→ **Your assignment**: Repeat the records below word for word.

-- Input records follows --

(** Two cells are the same for [duplicated]: missing cells count as equal. *)
Definition cell_eqb (a b : cell) : bool :=
  match a, b with
  | CObj x, CObj y => bool_decide (x = y)
  | CNum x, CNum y => feqb x y
  | CInt x, CInt y => Z.eqb x y
  | CTime x, CTime y => bool_decide (x = y)
  | CPeriod x, CPeriod y => bool_decide (x = y)
  | CLog x, CLog y => xreal_eqb x y
  | _, _ => false
  end.

Definition nrows (df : DataFrame) : nat :=
  match map_to_list df with
  | [] => 0
  | (_, c) :: _ => col_length c
  end.

Definition row (df : DataFrame) (i : nat) : list (option cell) :=
  map (fun kc => cells (snd kc) !! i) (map_to_list df).

Definition row_eqb (r1 r2 : list (option cell)) : bool :=
  forallb (fun p => match p with
                    | (Some a, Some b) => cell_eqb a b
                    | (None, None) => true
                    | _ => false
                    end) (zip r1 r2).

(** [df.duplicated().sum()]: the rows equal to an earlier row. *)
Definition duplicated_sum (df : DataFrame) : nat :=
  length (List.filter
            (fun i => existsb (fun j => row_eqb (row df j) (row df i)) (seq 0 i))
            (seq 0 (nrows df))).

(** What a run of the script hands to the page: the tables of the branch
    taken.  The Business Insights and Recommendations branches only write
    fixed text; [NoView] is a run in which no branch is taken. *)
Inductive view : Type :=
| OverviewView (fg_head wm_head : DataFrame)
| CleaningView (fg_duplicates wm_duplicates : nat)
| EdaView (t : eda_tables)
| InsightsView
| RecommendationsView
| NoView.

(** Lines 30-42 *)
Definition overview_page : M view :=
  fun s => Ok (OverviewView (head (full_grouped s)) (head (worldometer_data s)), s).

(** Lines 47-62: two counts and a fixed text describing the cleaning. *)
Definition cleaning_page : M view :=
  fun s => Ok (CleaningView (duplicated_sum (full_grouped s))
                            (duplicated_sum (worldometer_data s)), s).

(** The labels of the sidebar radio, line 16. *)
Definition page_labels : list string :=
  ["📊 Data Overview"; "🧹 Data Cleaning"; "📈 EDA & Charts";
   "❓ Business Insights"; "✅ Recommendations"].

(** Lines 30-233: the if/elif chain on [page]; it has no [else]. *)
Definition render (page : string) : M view :=
  if String.eqb page "📊 Data Overview" then overview_page
  else if String.eqb page "🧹 Data Cleaning" then cleaning_page
  else if String.eqb page "📈 EDA & Charts" then
         let! t := eda_page in ret (EdaView t)
  else if String.eqb page "❓ Business Insights" then ret InsightsView
  else if String.eqb page "✅ Recommendations" then ret RecommendationsView
  else ret NoView.

(** One run of the script: [load_data()] hands over the two frames (with
    [st.cache_data], a copy of what was read from the files), the chain
    runs on them. *)
Definition app (page : string) (loaded : Store) : result (view * Store) :=
  render page loaded.

(** Line 16: [page = st.sidebar.radio("Go to:", labels)] returns the label
    the user selected, the first one until a selection is made. *)
Definition radio (options : list string) (selected : nat) : string :=
  match options !! selected with
  | Some l => l
  | None => List.hd "" options
  end.

Definition page (selected : nat) : string := radio page_labels selected.

(** Lines 108-109 and 188-189 taken together, on the frame they start
    from: the ratio column is assigned, then averaged per continent. *)
Definition continent_ratio (num field : string) (wm : DataFrame)
  : result (list (string * float64)) :=
  let* c := ratio_pct num wm in
  continent_mean field (<[field := c]> wm).

(** The two ratio fields of the snapshot table, with the column each is
    computed from and the column it is assigned to. *)
Inductive ratio_field : Type :=
| case_fatality_rate
| recovery_rate.

Definition numerator (r : ratio_field) : string :=
  match r with
  | case_fatality_rate => "TotalDeaths"
  | recovery_rate => "TotalRecovered"
  end.

Definition ratio_column (r : ratio_field) : string :=
  match r with
  | case_fatality_rate => "CFR(%)"
  | recovery_rate => "RecoveryRate(%)"
  end.

Definition continent_ratio_of (r : ratio_field) (wm : DataFrame)
  : result (list (string * float64)) :=
  continent_ratio (numerator r) (ratio_column r) wm.

Definition continent_cfr : DataFrame -> result (list (string * float64)) :=
  continent_ratio_of case_fatality_rate.

Definition continent_recovery : DataFrame -> result (list (string * float64)) :=
  continent_ratio_of recovery_rate.

(** The ratio of one row: [(num / cases) * 100]. *)
Definition ratio_cell (num cases : float64) : float64 :=
  fmul (fdiv num cases) (Fin 100).

(** [fillna(0)] on a cell and on a float column of a frame: the zero-fill
    of the incremental counts that the cleaning text describes. *)
Definition fillna0 (x : float64) : float64 :=
  if isnan x then Fin 0 else x.

Definition fillna0_col (c : column) : column :=
  match c with
  | ColNum l => ColNum (map fillna0 l)
  | _ => c
  end.

(** A cell holding a number or nothing: no infinity. *)
Definition num_or_missing (x : float64) : Prop :=
  match x with
  | NaN | Fin _ | NZero => True
  | PInf | NInf => False
  end.


(** The order in which [nlargest] and [sort_values(ascending=False)] rank
    the values of a column: [v] is at least [w] when [w] is missing or
    [w <= v] as numbers. *)
Definition ranks_ge (v w : float64) : Prop :=
  isnan w = true \/ fleb w v = true.

(** Entry [a] goes before entry [b] in a descending stable ranking: a
    larger value first, a number before a missing value, and of two equal
    values (or two missing ones) the one of the earlier row. *)
Definition desc_before (a b : nat * float64) : Prop :=
  match isnan (snd a), isnan (snd b) with
  | false, true => True
  | true, false => False
  | true, true => fst a < fst b
  | false, false =>
      fltb (snd b) (snd a) = true
      \/ (fltb (snd a) (snd b) = false /\ fst a < fst b)
  end.

(** A frame without rows. *)
Definition no_rows (df : DataFrame) : Prop :=
  forall name c, df !! name = Some c -> col_length c = 0.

-- Input records concluded --

→ **Solution to this exercise**:
(** Two cells are the same for [duplicated]: missing cells count as equal. *)
Definition cell_eqb (a b : cell) : bool :=
  match a, b with
  | CObj x, CObj y => bool_decide (x = y)
  | CNum x, CNum y => feqb x y
  | CInt x, CInt y => Z.eqb x y
  | CTime x, CTime y => bool_decide (x = y)
  | CPeriod x, CPeriod y => bool_decide (x = y)
  | CLog x, CLog y => xreal_eqb x y
  | _, _ => false
  end.

Definition nrows (df : DataFrame) : nat :=
  match map_to_list df with
  | [] => 0
  | (_, c) :: _ => col_length c
  end.

Definition row (df : DataFrame) (i : nat) : list (option cell) :=
  map (fun kc => cells (snd kc) !! i) (map_to_list df).

Definition row_eqb (r1 r2 : list (option cell)) : bool :=
  forallb (fun p => match p with
                    | (Some a, Some b) => cell_eqb a b
                    | (None, None) => true
                    | _ => false
                    end) (zip r1 r2).

(** [df.duplicated().sum()]: the rows equal to an earlier row. *)
Definition duplicated_sum (df : DataFrame) : nat :=
  length (List.filter
            (fun i => existsb (fun j => row_eqb (row df j) (row df i)) (seq 0 i))
            (seq 0 (nrows df))).

(** What a run of the script hands to the page: the tables of the branch
    taken.  The Business Insights and Recommendations branches only write
    fixed text; [NoView] is a run in which no branch is taken. *)
Inductive view : Type :=
| OverviewView (fg_head wm_head : DataFrame)
| CleaningView (fg_duplicates wm_duplicates : nat)
| EdaView (t : eda_tables)
| InsightsView
| RecommendationsView
| NoView.

(** Lines 30-42 *)
Definition overview_page : M view :=
  fun s => Ok (OverviewView (head (full_grouped s)) (head (worldometer_data s)), s).

(** Lines 47-62: two counts and a fixed text describing the cleaning. *)
Definition cleaning_page : M view :=
  fun s => Ok (CleaningView (duplicated_sum (full_grouped s))
                            (duplicated_sum (worldometer_data s)), s).

(** The labels of the sidebar radio, line 16. *)
Definition page_labels : list string :=
  ["📊 Data Overview"; "🧹 Data Cleaning"; "📈 EDA & Charts";
   "❓ Business Insights"; "✅ Recommendations"].

(** Lines 30-233: the if/elif chain on [page]; it has no [else]. *)
Definition render (page : string) : M view :=
  if String.eqb page "📊 Data Overview" then overview_page
  else if String.eqb page "🧹 Data Cleaning" then cleaning_page
  else if String.eqb page "📈 EDA & Charts" then
         let! t := eda_page in ret (EdaView t)
  else if String.eqb page "❓ Business Insights" then ret InsightsView
  else if String.eqb page "✅ Recommendations" then ret RecommendationsView
  else ret NoView.

(** One run of the script: [load_data()] hands over the two frames (with
    [st.cache_data], a copy of what was read from the files), the chain
    runs on them. *)
Definition app (page : string) (loaded : Store) : result (view * Store) :=
  render page loaded.

(** Line 16: [page = st.sidebar.radio("Go to:", labels)] returns the label
    the user selected, the first one until a selection is made. *)
Definition radio (options : list string) (selected : nat) : string :=
  match options !! selected with
  | Some l => l
  | None => List.hd "" options
  end.

Definition page (selected : nat) : string := radio page_labels selected.

(** Lines 108-109 and 188-189 taken together, on the frame they start
    from: the ratio column is assigned, then averaged per continent. *)
Definition continent_ratio (num field : string) (wm : DataFrame)
  : result (list (string * float64)) :=
  let* c := ratio_pct num wm in
  continent_mean field (<[field := c]> wm).

(** The two ratio fields of the snapshot table, with the column each is
    computed from and the column it is assigned to. *)
Inductive ratio_field : Type :=
| case_fatality_rate
| recovery_rate.

Definition numerator (r : ratio_field) : string :=
  match r with
  | case_fatality_rate => "TotalDeaths"
  | recovery_rate => "TotalRecovered"
  end.

Definition ratio_column (r : ratio_field) : string :=
  match r with
  | case_fatality_rate => "CFR(%)"
  | recovery_rate => "RecoveryRate(%)"
  end.

Definition continent_ratio_of (r : ratio_field) (wm : DataFrame)
  : result (list (string * float64)) :=
  continent_ratio (numerator r) (ratio_column r) wm.

Definition continent_cfr : DataFrame -> result (list (string * float64)) :=
  continent_ratio_of case_fatality_rate.

Definition continent_recovery : DataFrame -> result (list (string * float64)) :=
  continent_ratio_of recovery_rate.

(** The ratio of one row: [(num / cases) * 100]. *)
Definition ratio_cell (num cases : float64) : float64 :=
  fmul (fdiv num cases) (Fin 100).

(** [fillna(0)] on a cell and on a float column of a frame: the zero-fill
    of the incremental counts that the cleaning text describes. *)
Definition fillna0 (x : float64) : float64 :=
  if isnan x then Fin 0 else x.

Definition fillna0_col (c : column) : column :=
  match c with
  | ColNum l => ColNum (map fillna0 l)
  | _ => c
  end.

(** A cell holding a number or nothing: no infinity. *)
Definition num_or_missing (x : float64) : Prop :=
  match x with
  | NaN | Fin _ | NZero => True
  | PInf | NInf => False
  end.


(** The order in which [nlargest] and [sort_values(ascending=False)] rank
    the values of a column: [v] is at least [w] when [w] is missing or
    [w <= v] as numbers. *)
Definition ranks_ge (v w : float64) : Prop :=
  isnan w = true \/ fleb w v = true.

(** Entry [a] goes before entry [b] in a descending stable ranking: a
    larger value first, a number before a missing value, and of two equal
    values (or two missing ones) the one of the earlier row. *)
Definition desc_before (a b : nat * float64) : Prop :=
  match isnan (snd a), isnan (snd b) with
  | false, true => True
  | true, false => False
  | true, true => fst a < fst b
  | false, false =>
      fltb (snd b) (snd a) = true
      \/ (fltb (snd a) (snd b) = false /\ fst a < fst b)
  end.

(** A frame without rows. *)
Definition no_rows (df : DataFrame) : Prop :=
  forall name c, df !! name = Some c -> col_length c = 0.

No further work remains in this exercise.